GROWING OLDER, WISER, BETTER Slaid Cleaves. | KAREN CLEAVES
Hopefully you picked up at least one show of Slaid Cleaves’s run through the Northeast as he headed upta camp here in his home state. Prescott Park with Joy Kills Sorrow and Jonathan Edwards. One Longfellow. Damariscotta.
If not, it might be a good idea to pick up his brand-new Still Fighting the War, just to give yourself an idea of what you’ve missed. With as good a claim as anyone else to the title of Best Songwriter Ever To Come Out Of Maine, Cleaves has produced with his fourth full-length yet another group of songs alternately powerful and smart — and often both.
His choruses progress. His narratives arc and captivate. He draws you in just enough to surprise you. And the production is terrific, like he’s always just right across the room, and the rest of the instruments are on all sides of you, immediate and layered for support. He’s been compared to Guy Clark and John Prine, and that’s spot-on, with the resignation of the former and the ability to cut right to the quick of the latter.
Like those songwriting giants, Cleaves is able to be direct and heartfelt, without irony, and never come close to cloying or corny. His is the voice of your conscience, focusing so well on those little details that matter and never engaging in hyperbole or easy generalizations.
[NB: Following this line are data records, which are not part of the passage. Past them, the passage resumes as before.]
(** What [token] does: it reads the clock once, and asks the endpoint only when the
    cache has no entry that is still usable. *)
Lemma huawei_token_sent c s r s' :
  cache_sound s -> huawei_token transport clock c s = (r, s') ->
  cache_sound s' /\
  match usable_token (hs_tokens s) (tokenCacheKey c) (clock (hs_reads s)) with
  | Some token => r = Ok token /\ hs_sent s' = hs_sent s
  | None => hs_sent s' = hs_sent s ++ [fetch_request c] /\
      forall token, r = Ok token -> exists expiresIn, issued (tokenCacheKey c) token expiresIn
  end.
Proof.
  intros Hs. unfold huawei_token, tx_bind at 1, huawei_now. cbn [hs_tokens hs_sent hs_reads].
  destruct (usable_token _ _ _) as [token|] eqn:Eu; [by intros [= <- <-]|].
  unfold tx_bind at 1. destruct (fetchToken _ _ _) as [r1 s1] eqn:Ef.
  apply fetchToken_sent in Ef as (Hsent & _ & Htok & Hr). cbn [hs_sent hs_tokens] in Hsent, Htok.
  destruct r1 as [[token expiresIn]|e]; unfold with_tokens, tx_bind, tx_ret; intros [= <- <-];
    cbn [hs_sent]; (split; [|split; [exact Hsent|]]); [|naive_solver| |done].
  - intros key cached. cbn [hs_tokens]. rewrite Htok.
    destruct (tokenCacheExpiry _ expiresIn) as [expires|] eqn:Ex.
    + apply tokenCacheExpiry_exact in Ex as (? & ? & ->). rewrite lookup_insert_Some.
      intros [[<- <-]|[_ Hin]]; [|by apply Hs]. exists (hs_reads s), expiresIn. auto.
    + rewrite lookup_delete_Some. intros [_ Hin]. by apply Hs.
  - intros key cached. rewrite Htok. apply Hs.
Qed.

(** ** Operations keep the cache sound *)

Definition keeps {A} (m : Tx huawei_state A) : Prop :=
  forall s r s', cache_sound s -> m s = (r, s') -> cache_sound s'.

Lemma keeps_bind {A B} (m : Tx huawei_state A) (f : A -> Tx huawei_state B) :
  keeps m -> (forall a, keeps (f a)) -> keeps (tx_bind m f).
Proof.
  intros Hm Hf s r s' Hs H. unfold tx_bind in H. destruct (m s) as [[a|e] s1] eqn:E; [exact (Hf _ _ _ _ (Hm _ _ _ Hs E) H)|].
  injection H as _ <-. by eapply Hm.
Qed.
Lemma keeps_ret {A} (a : A) : keeps (tx_ret a).
Proof. by intros s r s' Hs [= _ <-]. Qed.
Lemma keeps_lift {A} (x : result A) : keeps (tx_lift x).
Proof. by intros s r s' Hs [= _ <-]. Qed.
Lemma keeps_err {A} e : keeps (@tx_err huawei_state A e).
Proof. by intros s r s' Hs [= _ <-]. Qed.
Lemma keeps_check {A} e (k : Tx huawei_state A) : keeps k -> keeps (tx_check e k).
Proof. intros Hk. destruct e; [apply keeps_err|exact Hk]. Qed.
Lemma keeps_huawei_check {A} operation e (k : Tx huawei_state A) : keeps k -> keeps (huawei_check operation e k).
Proof. intros Hk. destruct e; [apply keeps_err|exact Hk]. Qed.
Lemma keeps_now : keeps (huawei_now clock).
Proof. by intros s r s' Hs [= _ <-]. Qed.
Lemma keeps_do request : keeps (huawei_do transport request).
Proof. intros s r s' Hs (_ & _ & Ht & _)%huawei_do_sent key cached. rewrite Ht. apply Hs. Qed.
Lemma keeps_token c : keeps (huawei_token transport clock c).
Proof. intros s r s' Hs Hm. by destruct (huawei_token_sent _ _ _ _ Hs Hm). Qed.
Lemma keeps_forget key token : keeps (forgetToken key token).
Proof.
  intros s r s' Hs [= _ <-] k cached. cbn [hs_tokens]. destruct (hs_tokens s !! key) as [old|]; [|apply Hs].
  destruct (String.eqb _ _); [|apply Hs]. rewrite lookup_delete_Some. intros [_ Hin]. by apply Hs.
Qed.
End Tokens.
It’s what makes the title track, his story of a lost veteran, ring so true, sympathizing in the second person: “Can’t get your feet on the ground/Got some issues and no one wants you around/Barely sleeping and you can’t get the VA on the phone.” With a touch of shaker behind an aggressive electric guitar, the tune manages to combine edgy and warm.
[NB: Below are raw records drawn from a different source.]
(* ===== verification/Notifications.v ===== *)
(** Provider notifications ([internal/stores/googleplay/notification.go],
    [internal/stores/apple/notification.go], [internal/stores/huawei/notification.go]):
    how a callback is authenticated and normalized into the envelope kept in the
    protected inbox, and how an envelope gives the evidence of a verification.

    JSON decoding into the packages' structs, base64 decoding and Google's ID-token
    verifier are parameters. *)

From S2P Require Import Prelude GoText GoTime GoHttp GoJson Sha256 Core Purchase Protection Persistence Stores Network Credential Repository Apple GooglePlay Huawei.
From stdpp Require Import base list strings gmap.
Local Open Scope Z_scope.

(** ** Google Play real-time developer notifications *)

(* internal/stores/googleplay/notification.go: constants *)
Definition GoogleNotificationContentType : string := "application/vnd.iapstack.google-play-rtdn+json".
Definition NotificationKindSubscription : string := "subscription".
Definition NotificationKindOneTimeProduct : string := "one_time_product".
Definition NotificationKindVoidedPurchase : string := "voided_purchase".
Definition NotificationKindPendingRefundReview : string := "pending_refund_review".
Definition NotificationKindTest : string := "test".
Definition developerNotificationVersion : string := "1.0".
Definition voidedProductTypeSubscription : Z := 1.
Definition voidedProductTypeOneTime : Z := 2.
Definition maximumNotificationData : Z := 2 ^ 20.
Definition maximumNotificationText : Z := 4096.
Definition maximumNotificationTokenClockSkew : duration := 5 * Minute.
Definition googleTokenIssuer : string := "https://accounts.google.com".
Definition googleTokenIssuerAlias : string := "accounts.google.com".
Similarly, when he pens a love song, there’s nothing sappy about it. “Gone,” with a sinister fingerstyle guitar and a dark shuffle in the snare, is one of the best stories of love’s twists and turns you’re likely to hear. Cleaves takes us from pre-teen crush to college sweetheart to a daughter’s leaving to the painful abandonment of senility in old age, all in 3:11.
This, ultimately, is his true skill: an ability to tell a story from start to finish in a song that remains crisp and never gets close to ponderous. If he had written “American Pie,” it’d actually be radio-friendly.
He gets some help with that on this album from old friend and fellow Mainer Rod Picott, who lends a hand on both “Rust Belt Fields,” full of deep backing vocals and exported jobs, and “Welding Burns,” which is rooted in Cleaves’s father’s job down at the Portsmouth Naval Yard.
Both extol the often unrecognized virtues of hard work. Which is Cleaves from the start — hard work, attention to detail, no unnecessary flash.
That doesn’t mean he’s a killjoy, though. “Texas Love Song,” a duet with Austin pal Terri Hendrix, is adroitly fun, full of smart wordplay and great efforts at rhyming with “Texas”: “Your smile hits me right in the solar plexus.” And his ode to Texas legend Yodelin’ Donnie Walser, who died in 2006, makes sure to include a yodel break of his own, as both homage and to show he can hang. The fiddle and the pedal steel here are nice, too.